We have designed numerous chips across different sizes and operating frequencies using this tool. Due to the length limitation, main results from the selected chips are shown in Table 1.

7. Conclusion and Outlook

This paper discusses the purpose and usage of an automated wordlength optimization tool and its underlying algorithms. Numerous improvements have been made to extend its application to ASIC designs by supporting SynDSP blocksets and ASIC area estimations. With its model-based optimization, it is possible to construct designs for different quantization requirements without manual iteration. The present paper stresses the practicality of the FFC tools and explains the aspects in which it has been improved over its previous version. As before, we encourage readers to download the tool from our public website and try it on their designs. The readers are also encouraged to further refer to [3] for better understanding of the fundamentals of the FFC problem.

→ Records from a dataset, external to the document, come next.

(** * Credential resolution of the vendored [aws_api] client

    A shallow embedding of the credential machinery that the secret-santa
    script uses through [deno.land/x/aws_api]: the provider chain
    ([CredentialsProviderChain]), the shared ini-file provider, the
    environment provider, the three providers that fetch credentials over
    the network and cache them with an expiry watermark, and the instance
    metadata client ([IMDSv2]) with its token cache.

    Conventions of the embedding.
    - A JavaScript promise is a cell of a promise heap (a list indexed by
      the promise's identity) that is [Pending] or settled; the event loop
      is an explicit list of events (calls, settlements, timers).
    - [await] inside the chain is run to completion: the chain is the only
      caller during discovery, so a provider's [getCredentials] is taken as
      a function of the world that returns the settled outcome.
    - Time is the millisecond clock of [Date.now()], an integer.
    - Numbers that the code computes with ([tokenTtlSeconds] and the
      time-outs of the metadata client) are IEEE 754 binary64 floats. *)

From Stdlib Require Import ZArith Ascii String Floats Lia.
From stdpp Require Import gmap strings list pretty.
(** ** The chats of a user *)




(** X24: while every stored message is well formed (as start and post
    requests keep it), the unread count of every listed chat is the number
    of all its messages, those the user sent included: nothing marks a
    message as read. *)
Theorem listChats_unread_all (userId : ObjectId) (db : Users)
    (chats : list ChatRoutes.Chat) (entries : list ChatRoutes.ChatEntry) :
  messagesWellFormed chats →
  ChatRoutes.listChats userId db chats = Json 200 entries →
  ∀ e, e ∈ entries → ChatRoutes.unreadCount e = length (ChatRoutes.entry_messages e).
Proof.
  intros Hwf [= <-] e (c & -> & Hc)%list_elem_of_fmap. simpl.
  rewrite sortBy_Permutation in Hc.
  apply list_elem_of_In, filter_In in Hc as [Hc _]. apply list_elem_of_In in Hc.
  unfold ChatRoutes.countUnread. f_equal.
  assert (∀ m, m ∈ ChatRoutes.messages c → ChatRoutes.readBy m = []) as Hread
    by (intros m Hm; by destruct (Hwf c m Hc Hm) as (_ & _ & ?)).
  clear -Hread. induction (ChatRoutes.messages c) as [|m ms IH]; simpl; [done |].
  rewrite (Hread m) by left. simpl. f_equal. apply IH. intros m' Hm'. apply Hread. by right.
Qed.

(** X24 on the chat of [idA] and [idB] after [idA] has posted: one unread
    message for [idA]. *)
Lemma listChats_unread_all_witness :
  Forall (λ e, ChatRoutes.unreadCount e = length (ChatRoutes.entry_messages e))
    [ChatRoutes.mkChatEntry idC [] [ChatRoutes.mkMessage idA [104; 105]%N 8 []] 7 1].
Proof.
  apply Forall_forall.
  apply (listChats_unread_all idA ∅
           (ChatRoutes.postMessage is24 idC idA hi 7 8 [chatC]).2).
  - intros c m Hc Hm. vm_compute in Hc.
    apply list_elem_of_singleton in Hc. subst c. simpl in Hm.
    apply list_elem_of_singleton in Hm. subst m. simpl.
    split; [left | done].
  - vm_compute. reflexivity.
Defined.

(** ** The list of matches *)

Lemma filter_partition_Permutation {A} (f : A → bool) (l : list A) :
  List.filter f l ++ List.filter (λ x, negb (f x)) l ≡ₚ l.
Proof.
  induction l as [|x l IH]; simpl; [done |].
  destruct (f x); simpl.
  - by rewrite IH.
  - by rewrite <- Permutation_middle, IH.
Qed.

Lemma populateMatches_ids (db : Users) ids :
  (Matches.populateMatches db ids).*1 = List.filter (λ i, bool_decide (is_Some (db !! i))) ids.
Proof.
  unfold Matches.populateMatches. induction ids as [|i ids IH]; [done |].
  csimpl. destruct (db !! i) as [u|]; csimpl; [by rewrite IH | done].
Qed.

Lemma sortedMatches_ids cur user (db : Users) chats :
  Matches.match_id <$> Matches.sortedMatches cur user db chats
  ≡ₚ List.filter (λ i, bool_decide (is_Some (db !! i))) (matches user).
Proof.
  unfold Matches.sortedMatches. rewrite <- fmap_app, <- list_fmap_compose.
  rewrite (list_fmap_ext _ fst _) by done.
  rewrite filter_partition_Permutation. by rewrite populateMatches_ids.
Qed.

(** X25: the reply of [/matches] lists the matches of the user that are
    stored users, each as often as it is in the matches array, from the
    latest last message to the earliest, a match without messages counting
    as of the epoch. *)
Theorem listMatches_sorted (currentUserId : ObjectId) (db : Users)
    (chats : list ChatRoutes.Chat) (user : User) :
  db !! currentUserId = Some user →
  ∃ entries,
    Matches.listMatches currentUserId db chats = Json 200 entries ∧
    Matches.match_id <$> entries
      ≡ₚ List.filter (λ i, bool_decide (is_Some (db !! i))) (matches user) ∧
    StronglySorted (λ a b, (Matches.dateOf b ≤ Matches.dateOf a)%Z) entries.
Proof.
  intros Hu. unfold Matches.listMatches, findById. rewrite Hu.
  eexists. split; [done |]. split.
  - rewrite sortBy_Permutation. apply sortedMatches_ids.
  - apply sortBy_descending_sorted.
Qed.

(** X25 on alice: carol, who wrote, comes first. *)
Lemma listMatches_sorted_witness :
  ∃ entries,
    Matches.listMatches "a" dbPins chatsPins = Json 200 entries ∧
    Matches.match_id <$> entries ≡ₚ ["d"; "b"; "c"] ∧
    Matches.match_id <$> entries = ["c"; "b"; "d"].
Proof.
  destruct (listMatches_sorted "a" dbPins chatsPins
              (with_pinnedMatches (λ _, ["b"]) (with_matches (λ _, ["d"; "b"; "c"]) alice)))
    as (entries & E & Hperm & _); [vm_compute; reflexivity |].
  exists entries. split; [exact E |]. split; [exact Hperm |].
  revert E. vm_compute. by intros [= <-].
Defined.

(** X26: pins decide among equals only: the matches whose last message has
    one and the same date (those without messages among them) are listed
    with the pinned ones first, and in the order of the matches array within
    the pinned and within the others. *)
Theorem listMatches_pinned_first_among_equals (currentUserId : ObjectId) (db : Users)
    (chats : list ChatRoutes.Chat) (user : User) (entries : list Matches.MatchEntry)
    (date : Z) :
  db !! currentUserId = Some user →
  Matches.listMatches currentUserId db chats = Json 200 entries →
  List.filter (λ e, (Matches.dateOf e =? date)%Z) entries
  = List.filter (λ e, (Matches.dateOf e =? date)%Z)
      (Matches.fetchMessage currentUserId chats <$>
         List.filter (λ m, Mongo.includes (pinnedMatches user) m.1)
           (Matches.populateMatches db (matches user)))
    ++ List.filter (λ e, (Matches.dateOf e =? date)%Z)
         (Matches.fetchMessage currentUserId chats <$>
            List.filter (λ m, negb (Mongo.includes (pinnedMatches user) m.1))
              (Matches.populateMatches db (matches user))).
Proof.
  intros Hu. unfold Matches.listMatches, findById. rewrite Hu. intros [= <-].
  rewrite sortBy_descending_stable. unfold Matches.sortedMatches.
  apply List.filter_app.
Qed.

FFC research has advanced the field considerably in the past decade or more. Research teams like ours have been enjoying automated FFC on large number of chip designs. However, from what the authors experienced, semiconductor companies who face FFC on a daily basis are still using largely ad hoc and manual methods. This is can be caused by both lack of familiarity with the advanced topics and the resistance to new tools. We are confident that the public availability, and further documentation of our tool will help the industry’s adoption of the advanced approach. Tool support groups such as Synopsys, XSG, or even Simulink are the first step toward this realization. Adopting the concepts and techniques in other tool design environments may be less straightforward, but not difficult. Once the tool becomes an integrated and preincluded part of existing tool flow, the semiconductor industry would adopt it more readily.

Due to constant updates in Xilinx and Synopsys blockset, some version compatibility issues may occur, though we aim to provide updates with every major blockset release (support for Synopsys Synphony blockset is recently added).

Disclosure

It is open-source, so feel free to modify it and make suggestions, but please do not use it for commercial purposes without the authors permission.